Problem:
Using the data that follows, return exactly the lines from the one that contains "Module ChatMessage." through the one that contains "(** A socket", ends included.

Saved data entries
+---+

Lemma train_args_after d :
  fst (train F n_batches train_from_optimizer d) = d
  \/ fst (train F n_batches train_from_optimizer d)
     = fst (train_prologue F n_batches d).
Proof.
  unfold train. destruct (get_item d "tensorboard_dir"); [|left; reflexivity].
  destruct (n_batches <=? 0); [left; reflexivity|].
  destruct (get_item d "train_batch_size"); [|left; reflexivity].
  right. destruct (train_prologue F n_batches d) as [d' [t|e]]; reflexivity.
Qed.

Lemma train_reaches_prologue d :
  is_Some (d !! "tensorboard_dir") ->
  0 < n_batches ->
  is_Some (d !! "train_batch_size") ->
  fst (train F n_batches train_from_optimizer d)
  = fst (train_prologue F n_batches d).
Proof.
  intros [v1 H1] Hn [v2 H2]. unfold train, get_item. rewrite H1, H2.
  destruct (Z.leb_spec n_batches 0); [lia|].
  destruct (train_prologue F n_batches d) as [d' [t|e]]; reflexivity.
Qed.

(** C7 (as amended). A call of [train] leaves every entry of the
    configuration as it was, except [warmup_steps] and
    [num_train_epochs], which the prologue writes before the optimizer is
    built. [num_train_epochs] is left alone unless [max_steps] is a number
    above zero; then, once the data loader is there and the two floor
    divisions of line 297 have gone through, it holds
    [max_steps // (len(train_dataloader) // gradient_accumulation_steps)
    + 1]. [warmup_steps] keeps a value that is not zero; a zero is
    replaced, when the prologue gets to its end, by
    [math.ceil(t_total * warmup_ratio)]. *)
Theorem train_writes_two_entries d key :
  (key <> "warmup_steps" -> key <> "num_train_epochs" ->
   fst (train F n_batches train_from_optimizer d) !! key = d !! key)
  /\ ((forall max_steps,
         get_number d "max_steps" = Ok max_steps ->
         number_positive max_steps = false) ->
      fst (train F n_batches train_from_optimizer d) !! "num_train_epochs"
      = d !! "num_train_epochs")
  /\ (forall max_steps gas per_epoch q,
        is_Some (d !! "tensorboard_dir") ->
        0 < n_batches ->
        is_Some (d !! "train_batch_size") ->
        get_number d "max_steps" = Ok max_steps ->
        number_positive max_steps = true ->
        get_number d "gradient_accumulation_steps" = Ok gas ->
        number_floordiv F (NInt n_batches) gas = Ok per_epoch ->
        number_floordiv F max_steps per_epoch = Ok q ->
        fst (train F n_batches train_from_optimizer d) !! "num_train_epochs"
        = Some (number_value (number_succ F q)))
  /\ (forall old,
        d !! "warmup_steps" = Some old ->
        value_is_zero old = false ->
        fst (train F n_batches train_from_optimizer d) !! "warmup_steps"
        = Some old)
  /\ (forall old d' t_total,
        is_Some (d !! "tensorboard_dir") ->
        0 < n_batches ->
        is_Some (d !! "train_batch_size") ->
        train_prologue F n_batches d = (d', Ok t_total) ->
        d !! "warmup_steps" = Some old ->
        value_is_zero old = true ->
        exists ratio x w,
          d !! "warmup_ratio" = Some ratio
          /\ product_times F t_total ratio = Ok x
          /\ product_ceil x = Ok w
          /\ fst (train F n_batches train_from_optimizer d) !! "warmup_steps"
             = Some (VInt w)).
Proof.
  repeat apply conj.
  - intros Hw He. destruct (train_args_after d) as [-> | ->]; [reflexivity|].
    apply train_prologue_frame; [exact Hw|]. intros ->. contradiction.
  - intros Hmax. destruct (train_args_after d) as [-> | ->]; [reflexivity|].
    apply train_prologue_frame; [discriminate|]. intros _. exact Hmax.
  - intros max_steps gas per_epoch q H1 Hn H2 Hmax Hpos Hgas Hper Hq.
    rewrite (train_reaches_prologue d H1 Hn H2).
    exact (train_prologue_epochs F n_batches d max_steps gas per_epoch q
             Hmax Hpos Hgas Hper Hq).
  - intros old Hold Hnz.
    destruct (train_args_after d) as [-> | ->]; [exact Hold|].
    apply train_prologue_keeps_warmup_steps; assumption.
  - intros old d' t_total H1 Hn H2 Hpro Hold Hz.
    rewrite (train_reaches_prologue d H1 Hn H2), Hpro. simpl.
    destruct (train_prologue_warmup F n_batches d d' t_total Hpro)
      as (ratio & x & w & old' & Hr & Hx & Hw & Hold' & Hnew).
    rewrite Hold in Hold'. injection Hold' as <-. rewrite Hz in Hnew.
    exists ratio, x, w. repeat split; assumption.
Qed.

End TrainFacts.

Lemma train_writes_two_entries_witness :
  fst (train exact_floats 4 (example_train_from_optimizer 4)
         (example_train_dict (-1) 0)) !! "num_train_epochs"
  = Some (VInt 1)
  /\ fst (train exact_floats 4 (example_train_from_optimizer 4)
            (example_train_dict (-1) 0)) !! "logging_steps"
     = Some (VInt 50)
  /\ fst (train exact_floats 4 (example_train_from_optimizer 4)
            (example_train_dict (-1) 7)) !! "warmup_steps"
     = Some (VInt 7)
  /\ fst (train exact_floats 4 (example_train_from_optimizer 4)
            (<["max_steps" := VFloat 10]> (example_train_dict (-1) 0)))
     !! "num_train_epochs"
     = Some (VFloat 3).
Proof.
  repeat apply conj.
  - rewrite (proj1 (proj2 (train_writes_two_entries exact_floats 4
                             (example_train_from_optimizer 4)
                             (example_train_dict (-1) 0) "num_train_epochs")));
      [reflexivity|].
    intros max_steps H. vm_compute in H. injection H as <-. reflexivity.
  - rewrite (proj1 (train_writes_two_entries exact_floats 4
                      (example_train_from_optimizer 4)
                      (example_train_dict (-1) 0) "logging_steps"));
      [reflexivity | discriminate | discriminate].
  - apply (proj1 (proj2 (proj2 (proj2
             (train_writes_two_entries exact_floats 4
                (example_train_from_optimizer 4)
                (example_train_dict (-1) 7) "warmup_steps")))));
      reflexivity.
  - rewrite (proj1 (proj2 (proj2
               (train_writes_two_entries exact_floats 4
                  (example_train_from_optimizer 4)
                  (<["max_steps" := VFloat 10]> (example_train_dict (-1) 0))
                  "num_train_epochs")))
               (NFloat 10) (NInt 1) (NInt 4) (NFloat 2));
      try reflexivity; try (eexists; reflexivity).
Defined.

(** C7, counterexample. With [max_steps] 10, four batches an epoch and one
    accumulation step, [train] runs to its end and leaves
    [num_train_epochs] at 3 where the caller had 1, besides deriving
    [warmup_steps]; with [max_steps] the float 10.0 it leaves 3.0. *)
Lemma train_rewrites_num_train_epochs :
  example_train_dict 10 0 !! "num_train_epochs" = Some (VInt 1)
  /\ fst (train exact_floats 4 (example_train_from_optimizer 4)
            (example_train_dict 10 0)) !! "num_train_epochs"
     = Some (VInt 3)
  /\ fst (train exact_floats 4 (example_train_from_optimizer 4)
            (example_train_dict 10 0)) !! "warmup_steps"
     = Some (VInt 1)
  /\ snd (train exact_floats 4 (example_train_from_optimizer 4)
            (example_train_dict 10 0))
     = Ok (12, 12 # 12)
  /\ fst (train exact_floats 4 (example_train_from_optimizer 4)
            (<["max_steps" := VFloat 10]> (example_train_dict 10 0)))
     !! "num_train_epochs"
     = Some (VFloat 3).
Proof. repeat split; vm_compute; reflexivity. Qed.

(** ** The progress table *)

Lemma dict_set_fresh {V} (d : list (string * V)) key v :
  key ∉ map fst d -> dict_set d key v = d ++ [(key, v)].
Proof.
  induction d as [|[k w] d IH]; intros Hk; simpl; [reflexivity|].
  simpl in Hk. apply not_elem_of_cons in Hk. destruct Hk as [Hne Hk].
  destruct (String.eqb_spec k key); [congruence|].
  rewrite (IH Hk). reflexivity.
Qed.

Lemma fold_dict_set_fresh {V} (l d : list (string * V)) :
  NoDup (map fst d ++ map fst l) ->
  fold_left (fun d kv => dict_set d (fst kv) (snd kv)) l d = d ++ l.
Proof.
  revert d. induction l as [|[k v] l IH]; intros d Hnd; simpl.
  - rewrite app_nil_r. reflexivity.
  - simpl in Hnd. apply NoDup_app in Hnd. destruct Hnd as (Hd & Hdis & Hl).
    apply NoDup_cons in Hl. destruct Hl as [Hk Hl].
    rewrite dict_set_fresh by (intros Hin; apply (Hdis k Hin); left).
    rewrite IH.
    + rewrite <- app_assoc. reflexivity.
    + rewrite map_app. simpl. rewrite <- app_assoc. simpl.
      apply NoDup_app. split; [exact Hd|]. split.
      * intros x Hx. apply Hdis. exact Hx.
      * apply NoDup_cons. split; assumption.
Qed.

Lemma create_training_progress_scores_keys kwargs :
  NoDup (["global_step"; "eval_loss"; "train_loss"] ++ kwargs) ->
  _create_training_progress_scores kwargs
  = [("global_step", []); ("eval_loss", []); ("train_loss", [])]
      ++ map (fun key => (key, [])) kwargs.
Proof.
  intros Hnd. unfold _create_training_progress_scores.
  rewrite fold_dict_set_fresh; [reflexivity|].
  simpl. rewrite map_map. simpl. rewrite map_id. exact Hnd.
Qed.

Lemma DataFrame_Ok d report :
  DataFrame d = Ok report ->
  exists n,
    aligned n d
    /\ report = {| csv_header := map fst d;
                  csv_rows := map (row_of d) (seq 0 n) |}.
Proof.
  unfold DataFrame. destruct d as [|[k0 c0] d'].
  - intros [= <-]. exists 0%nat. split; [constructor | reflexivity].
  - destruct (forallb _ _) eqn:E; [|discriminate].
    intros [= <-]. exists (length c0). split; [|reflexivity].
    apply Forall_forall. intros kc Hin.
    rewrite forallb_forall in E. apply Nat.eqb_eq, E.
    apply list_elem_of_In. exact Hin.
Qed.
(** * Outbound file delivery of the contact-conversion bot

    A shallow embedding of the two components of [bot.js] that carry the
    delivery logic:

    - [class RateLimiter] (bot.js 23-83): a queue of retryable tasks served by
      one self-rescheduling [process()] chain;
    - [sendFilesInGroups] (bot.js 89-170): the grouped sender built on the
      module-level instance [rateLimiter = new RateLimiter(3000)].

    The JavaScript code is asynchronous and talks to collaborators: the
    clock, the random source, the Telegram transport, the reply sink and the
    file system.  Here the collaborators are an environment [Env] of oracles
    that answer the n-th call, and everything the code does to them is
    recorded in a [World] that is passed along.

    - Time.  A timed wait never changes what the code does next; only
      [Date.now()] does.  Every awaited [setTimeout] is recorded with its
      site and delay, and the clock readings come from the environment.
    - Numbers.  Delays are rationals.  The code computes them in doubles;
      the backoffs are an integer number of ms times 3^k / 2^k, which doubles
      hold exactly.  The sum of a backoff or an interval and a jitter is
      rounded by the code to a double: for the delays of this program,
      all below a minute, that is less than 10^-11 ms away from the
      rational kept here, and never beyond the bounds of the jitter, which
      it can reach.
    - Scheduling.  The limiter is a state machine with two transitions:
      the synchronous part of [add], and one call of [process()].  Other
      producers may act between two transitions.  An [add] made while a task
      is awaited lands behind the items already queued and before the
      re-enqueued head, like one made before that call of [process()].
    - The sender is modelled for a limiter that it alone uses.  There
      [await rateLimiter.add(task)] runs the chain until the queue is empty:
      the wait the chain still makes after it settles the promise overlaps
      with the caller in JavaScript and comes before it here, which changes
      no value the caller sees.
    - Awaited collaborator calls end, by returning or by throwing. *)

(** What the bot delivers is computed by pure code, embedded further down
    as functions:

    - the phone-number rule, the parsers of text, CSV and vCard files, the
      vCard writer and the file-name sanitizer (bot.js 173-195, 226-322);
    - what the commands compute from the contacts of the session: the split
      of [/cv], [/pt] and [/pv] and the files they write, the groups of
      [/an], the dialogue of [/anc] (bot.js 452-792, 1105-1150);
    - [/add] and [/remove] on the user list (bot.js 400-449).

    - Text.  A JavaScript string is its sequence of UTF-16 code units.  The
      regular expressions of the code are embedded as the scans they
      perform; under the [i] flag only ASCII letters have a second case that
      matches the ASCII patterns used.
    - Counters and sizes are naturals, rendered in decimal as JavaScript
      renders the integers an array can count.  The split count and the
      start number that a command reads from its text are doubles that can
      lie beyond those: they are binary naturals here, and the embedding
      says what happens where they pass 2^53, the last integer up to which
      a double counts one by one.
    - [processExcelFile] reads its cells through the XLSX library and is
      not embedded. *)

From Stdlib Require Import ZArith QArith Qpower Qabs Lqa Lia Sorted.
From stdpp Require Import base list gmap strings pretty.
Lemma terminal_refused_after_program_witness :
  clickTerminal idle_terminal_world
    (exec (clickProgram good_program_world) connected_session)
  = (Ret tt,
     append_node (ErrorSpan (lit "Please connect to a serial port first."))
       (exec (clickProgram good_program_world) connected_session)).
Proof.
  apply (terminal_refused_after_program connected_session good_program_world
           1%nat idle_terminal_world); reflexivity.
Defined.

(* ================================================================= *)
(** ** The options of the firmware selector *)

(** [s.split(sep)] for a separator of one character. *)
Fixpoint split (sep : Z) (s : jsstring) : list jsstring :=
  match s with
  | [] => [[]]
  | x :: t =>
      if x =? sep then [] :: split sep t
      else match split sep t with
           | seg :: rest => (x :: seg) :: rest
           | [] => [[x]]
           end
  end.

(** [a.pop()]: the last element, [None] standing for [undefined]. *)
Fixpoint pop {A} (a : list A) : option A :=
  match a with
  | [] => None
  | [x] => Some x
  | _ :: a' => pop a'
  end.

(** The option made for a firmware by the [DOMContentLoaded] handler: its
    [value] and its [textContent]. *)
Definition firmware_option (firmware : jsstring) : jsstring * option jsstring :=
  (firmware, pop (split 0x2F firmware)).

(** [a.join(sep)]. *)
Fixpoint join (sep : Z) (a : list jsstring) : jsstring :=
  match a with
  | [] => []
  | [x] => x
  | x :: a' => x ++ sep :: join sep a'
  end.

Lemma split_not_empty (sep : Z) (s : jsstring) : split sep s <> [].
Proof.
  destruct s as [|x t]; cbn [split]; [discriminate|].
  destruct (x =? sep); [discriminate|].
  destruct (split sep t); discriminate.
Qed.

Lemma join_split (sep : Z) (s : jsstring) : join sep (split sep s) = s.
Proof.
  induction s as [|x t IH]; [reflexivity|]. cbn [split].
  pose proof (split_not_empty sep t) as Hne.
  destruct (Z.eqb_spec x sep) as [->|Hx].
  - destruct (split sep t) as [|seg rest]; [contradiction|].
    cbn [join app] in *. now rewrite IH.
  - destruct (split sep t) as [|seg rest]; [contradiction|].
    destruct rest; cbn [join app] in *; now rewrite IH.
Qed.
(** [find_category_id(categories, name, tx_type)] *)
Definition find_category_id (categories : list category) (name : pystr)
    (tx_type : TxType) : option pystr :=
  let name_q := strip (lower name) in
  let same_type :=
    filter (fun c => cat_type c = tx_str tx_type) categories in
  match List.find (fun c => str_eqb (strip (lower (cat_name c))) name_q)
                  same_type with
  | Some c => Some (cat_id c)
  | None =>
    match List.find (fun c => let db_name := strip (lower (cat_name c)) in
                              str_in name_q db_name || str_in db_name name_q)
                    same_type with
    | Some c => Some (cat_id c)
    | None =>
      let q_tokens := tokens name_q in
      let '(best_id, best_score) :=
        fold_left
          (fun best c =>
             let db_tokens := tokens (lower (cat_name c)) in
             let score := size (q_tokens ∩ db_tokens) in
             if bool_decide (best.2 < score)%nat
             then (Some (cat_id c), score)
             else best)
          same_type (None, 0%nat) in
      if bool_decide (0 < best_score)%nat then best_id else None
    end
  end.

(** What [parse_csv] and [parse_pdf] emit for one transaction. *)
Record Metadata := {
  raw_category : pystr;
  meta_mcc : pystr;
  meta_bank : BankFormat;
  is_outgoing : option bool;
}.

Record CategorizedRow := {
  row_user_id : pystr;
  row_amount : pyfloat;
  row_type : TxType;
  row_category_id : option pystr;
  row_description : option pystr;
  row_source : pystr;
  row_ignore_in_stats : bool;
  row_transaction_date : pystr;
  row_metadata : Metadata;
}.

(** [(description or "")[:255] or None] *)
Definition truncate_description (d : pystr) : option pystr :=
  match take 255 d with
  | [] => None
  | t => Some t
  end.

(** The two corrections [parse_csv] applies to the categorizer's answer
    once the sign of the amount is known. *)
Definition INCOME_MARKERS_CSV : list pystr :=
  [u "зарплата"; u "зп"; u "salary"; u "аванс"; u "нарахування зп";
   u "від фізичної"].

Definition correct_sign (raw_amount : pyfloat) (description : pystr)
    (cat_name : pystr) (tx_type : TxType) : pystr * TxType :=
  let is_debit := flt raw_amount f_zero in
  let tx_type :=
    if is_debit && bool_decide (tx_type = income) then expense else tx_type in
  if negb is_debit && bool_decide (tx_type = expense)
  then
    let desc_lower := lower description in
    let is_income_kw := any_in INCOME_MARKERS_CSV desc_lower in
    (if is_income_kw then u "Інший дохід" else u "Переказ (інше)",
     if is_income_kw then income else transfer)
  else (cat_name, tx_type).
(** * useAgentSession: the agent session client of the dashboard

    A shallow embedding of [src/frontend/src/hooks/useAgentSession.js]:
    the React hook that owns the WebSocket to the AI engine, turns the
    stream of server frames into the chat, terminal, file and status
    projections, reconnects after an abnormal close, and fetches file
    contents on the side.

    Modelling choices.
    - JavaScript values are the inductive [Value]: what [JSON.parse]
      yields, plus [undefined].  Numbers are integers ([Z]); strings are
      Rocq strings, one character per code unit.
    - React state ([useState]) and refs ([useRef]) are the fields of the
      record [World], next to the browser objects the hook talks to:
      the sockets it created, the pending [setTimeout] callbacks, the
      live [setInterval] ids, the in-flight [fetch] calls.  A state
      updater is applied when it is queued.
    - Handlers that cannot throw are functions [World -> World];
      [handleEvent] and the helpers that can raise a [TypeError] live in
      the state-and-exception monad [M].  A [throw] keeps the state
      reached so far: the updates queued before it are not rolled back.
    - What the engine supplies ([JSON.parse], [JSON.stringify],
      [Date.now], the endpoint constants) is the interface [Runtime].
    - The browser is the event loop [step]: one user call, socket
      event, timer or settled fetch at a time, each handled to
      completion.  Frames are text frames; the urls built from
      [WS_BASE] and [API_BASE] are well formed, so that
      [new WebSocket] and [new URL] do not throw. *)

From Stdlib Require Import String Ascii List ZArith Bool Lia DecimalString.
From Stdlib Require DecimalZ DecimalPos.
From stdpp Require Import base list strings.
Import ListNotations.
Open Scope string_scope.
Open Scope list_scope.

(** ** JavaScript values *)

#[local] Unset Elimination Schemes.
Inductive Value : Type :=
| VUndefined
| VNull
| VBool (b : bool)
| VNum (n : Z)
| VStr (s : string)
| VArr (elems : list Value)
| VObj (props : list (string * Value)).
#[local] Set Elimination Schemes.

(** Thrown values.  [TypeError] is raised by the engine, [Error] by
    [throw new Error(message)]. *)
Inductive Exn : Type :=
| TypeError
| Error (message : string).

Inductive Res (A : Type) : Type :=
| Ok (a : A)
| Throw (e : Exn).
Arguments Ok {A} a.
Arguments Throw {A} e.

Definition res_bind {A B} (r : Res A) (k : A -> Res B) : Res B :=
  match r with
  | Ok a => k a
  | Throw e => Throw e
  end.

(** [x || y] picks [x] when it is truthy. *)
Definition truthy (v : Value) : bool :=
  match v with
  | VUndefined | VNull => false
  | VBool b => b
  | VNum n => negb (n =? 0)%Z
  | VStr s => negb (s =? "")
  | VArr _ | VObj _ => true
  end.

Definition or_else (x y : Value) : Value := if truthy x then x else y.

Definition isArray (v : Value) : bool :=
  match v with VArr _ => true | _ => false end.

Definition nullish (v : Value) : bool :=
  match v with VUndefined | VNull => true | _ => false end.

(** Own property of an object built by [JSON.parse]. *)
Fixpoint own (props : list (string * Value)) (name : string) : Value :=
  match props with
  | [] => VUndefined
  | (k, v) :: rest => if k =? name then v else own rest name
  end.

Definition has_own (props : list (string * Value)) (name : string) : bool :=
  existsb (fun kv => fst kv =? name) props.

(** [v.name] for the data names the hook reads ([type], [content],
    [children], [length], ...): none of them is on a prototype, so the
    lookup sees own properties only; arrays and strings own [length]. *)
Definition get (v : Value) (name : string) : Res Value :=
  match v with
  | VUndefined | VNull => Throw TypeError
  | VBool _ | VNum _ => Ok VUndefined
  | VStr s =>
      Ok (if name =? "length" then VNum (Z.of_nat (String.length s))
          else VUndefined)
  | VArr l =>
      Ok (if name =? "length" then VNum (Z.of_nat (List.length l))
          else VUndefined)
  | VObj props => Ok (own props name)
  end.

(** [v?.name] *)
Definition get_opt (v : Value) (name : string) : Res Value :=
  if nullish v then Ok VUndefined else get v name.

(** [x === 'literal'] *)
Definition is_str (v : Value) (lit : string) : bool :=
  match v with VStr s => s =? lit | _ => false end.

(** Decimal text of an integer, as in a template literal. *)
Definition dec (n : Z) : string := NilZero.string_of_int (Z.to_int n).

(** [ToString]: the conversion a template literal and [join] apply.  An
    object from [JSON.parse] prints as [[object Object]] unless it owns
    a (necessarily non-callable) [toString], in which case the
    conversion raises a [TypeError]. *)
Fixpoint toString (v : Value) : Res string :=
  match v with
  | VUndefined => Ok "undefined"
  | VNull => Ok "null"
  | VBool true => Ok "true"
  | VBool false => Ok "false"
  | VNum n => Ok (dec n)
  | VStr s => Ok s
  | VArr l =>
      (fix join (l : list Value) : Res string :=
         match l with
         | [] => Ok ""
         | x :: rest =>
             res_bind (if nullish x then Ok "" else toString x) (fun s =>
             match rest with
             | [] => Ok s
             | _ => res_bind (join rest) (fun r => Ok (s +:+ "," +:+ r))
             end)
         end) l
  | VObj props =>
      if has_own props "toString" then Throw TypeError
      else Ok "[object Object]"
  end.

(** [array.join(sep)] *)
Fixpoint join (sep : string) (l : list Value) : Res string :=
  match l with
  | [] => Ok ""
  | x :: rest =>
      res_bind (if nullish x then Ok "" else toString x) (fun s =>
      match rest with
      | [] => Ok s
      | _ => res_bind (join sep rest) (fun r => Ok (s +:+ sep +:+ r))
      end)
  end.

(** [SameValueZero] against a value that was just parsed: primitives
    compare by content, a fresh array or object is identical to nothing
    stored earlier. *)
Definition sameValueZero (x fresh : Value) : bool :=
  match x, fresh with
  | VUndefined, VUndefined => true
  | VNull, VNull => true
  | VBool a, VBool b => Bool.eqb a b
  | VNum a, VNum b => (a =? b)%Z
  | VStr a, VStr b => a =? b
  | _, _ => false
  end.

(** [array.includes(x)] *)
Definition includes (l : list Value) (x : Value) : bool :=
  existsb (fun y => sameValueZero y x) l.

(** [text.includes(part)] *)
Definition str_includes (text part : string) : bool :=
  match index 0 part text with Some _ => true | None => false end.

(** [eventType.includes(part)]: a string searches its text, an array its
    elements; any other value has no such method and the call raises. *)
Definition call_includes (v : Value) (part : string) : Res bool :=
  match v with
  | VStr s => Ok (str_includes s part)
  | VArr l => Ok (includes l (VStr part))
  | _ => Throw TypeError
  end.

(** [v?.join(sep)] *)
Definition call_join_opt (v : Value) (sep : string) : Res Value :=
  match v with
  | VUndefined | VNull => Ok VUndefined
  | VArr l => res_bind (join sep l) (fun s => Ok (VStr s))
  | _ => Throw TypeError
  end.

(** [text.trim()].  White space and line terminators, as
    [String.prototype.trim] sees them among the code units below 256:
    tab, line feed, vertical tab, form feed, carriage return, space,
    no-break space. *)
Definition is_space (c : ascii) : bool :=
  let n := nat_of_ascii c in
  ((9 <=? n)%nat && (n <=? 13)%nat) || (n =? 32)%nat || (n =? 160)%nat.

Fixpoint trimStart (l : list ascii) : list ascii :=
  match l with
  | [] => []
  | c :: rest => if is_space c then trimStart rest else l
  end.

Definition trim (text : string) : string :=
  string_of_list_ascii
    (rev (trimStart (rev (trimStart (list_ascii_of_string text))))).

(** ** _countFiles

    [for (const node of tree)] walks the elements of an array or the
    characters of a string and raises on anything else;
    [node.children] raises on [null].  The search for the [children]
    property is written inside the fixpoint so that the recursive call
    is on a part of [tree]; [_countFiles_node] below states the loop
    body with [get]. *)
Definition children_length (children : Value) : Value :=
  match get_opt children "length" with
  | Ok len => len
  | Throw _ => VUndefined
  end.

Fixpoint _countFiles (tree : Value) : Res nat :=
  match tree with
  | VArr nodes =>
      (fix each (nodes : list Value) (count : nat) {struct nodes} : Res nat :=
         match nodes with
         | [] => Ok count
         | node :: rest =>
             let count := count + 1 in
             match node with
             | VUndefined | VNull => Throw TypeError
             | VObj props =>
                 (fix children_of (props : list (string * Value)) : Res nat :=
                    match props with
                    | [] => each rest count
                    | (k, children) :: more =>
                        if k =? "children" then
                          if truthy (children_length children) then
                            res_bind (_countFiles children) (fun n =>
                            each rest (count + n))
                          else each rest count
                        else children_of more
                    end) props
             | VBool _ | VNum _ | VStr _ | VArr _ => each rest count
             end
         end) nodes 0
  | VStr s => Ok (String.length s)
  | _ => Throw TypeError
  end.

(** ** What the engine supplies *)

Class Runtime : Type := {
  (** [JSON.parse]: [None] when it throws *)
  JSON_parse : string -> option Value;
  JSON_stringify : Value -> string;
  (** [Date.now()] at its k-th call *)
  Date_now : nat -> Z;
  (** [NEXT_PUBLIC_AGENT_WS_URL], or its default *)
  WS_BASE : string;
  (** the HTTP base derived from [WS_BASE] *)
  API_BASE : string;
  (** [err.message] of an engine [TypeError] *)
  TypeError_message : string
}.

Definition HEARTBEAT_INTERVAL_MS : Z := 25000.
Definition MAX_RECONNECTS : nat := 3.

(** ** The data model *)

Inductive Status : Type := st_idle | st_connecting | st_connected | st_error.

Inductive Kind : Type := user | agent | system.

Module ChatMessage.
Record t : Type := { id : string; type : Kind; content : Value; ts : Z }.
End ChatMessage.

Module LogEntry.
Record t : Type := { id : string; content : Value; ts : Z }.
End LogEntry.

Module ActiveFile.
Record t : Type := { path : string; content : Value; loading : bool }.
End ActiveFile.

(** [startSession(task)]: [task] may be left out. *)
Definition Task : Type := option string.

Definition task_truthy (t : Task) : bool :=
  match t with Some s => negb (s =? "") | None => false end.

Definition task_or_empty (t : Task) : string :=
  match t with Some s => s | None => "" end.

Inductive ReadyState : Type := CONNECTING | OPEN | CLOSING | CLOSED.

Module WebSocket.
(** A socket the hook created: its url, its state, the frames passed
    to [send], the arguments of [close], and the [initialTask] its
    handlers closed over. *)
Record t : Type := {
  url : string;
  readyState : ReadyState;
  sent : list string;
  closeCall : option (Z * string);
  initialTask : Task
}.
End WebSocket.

+---+

Exercise response:
Module ChatMessage.
Record t : Type := { id : string; type : Kind; content : Value; ts : Z }.
End ChatMessage.

Module LogEntry.
Record t : Type := { id : string; content : Value; ts : Z }.
End LogEntry.

Module ActiveFile.
Record t : Type := { path : string; content : Value; loading : bool }.
End ActiveFile.

(** [startSession(task)]: [task] may be left out. *)
Definition Task : Type := option string.

Definition task_truthy (t : Task) : bool :=
  match t with Some s => negb (s =? "") | None => false end.

Definition task_or_empty (t : Task) : string :=
  match t with Some s => s | None => "" end.

Inductive ReadyState : Type := CONNECTING | OPEN | CLOSING | CLOSED.

Module WebSocket.
(** A socket the hook created: its url, its state, the frames passed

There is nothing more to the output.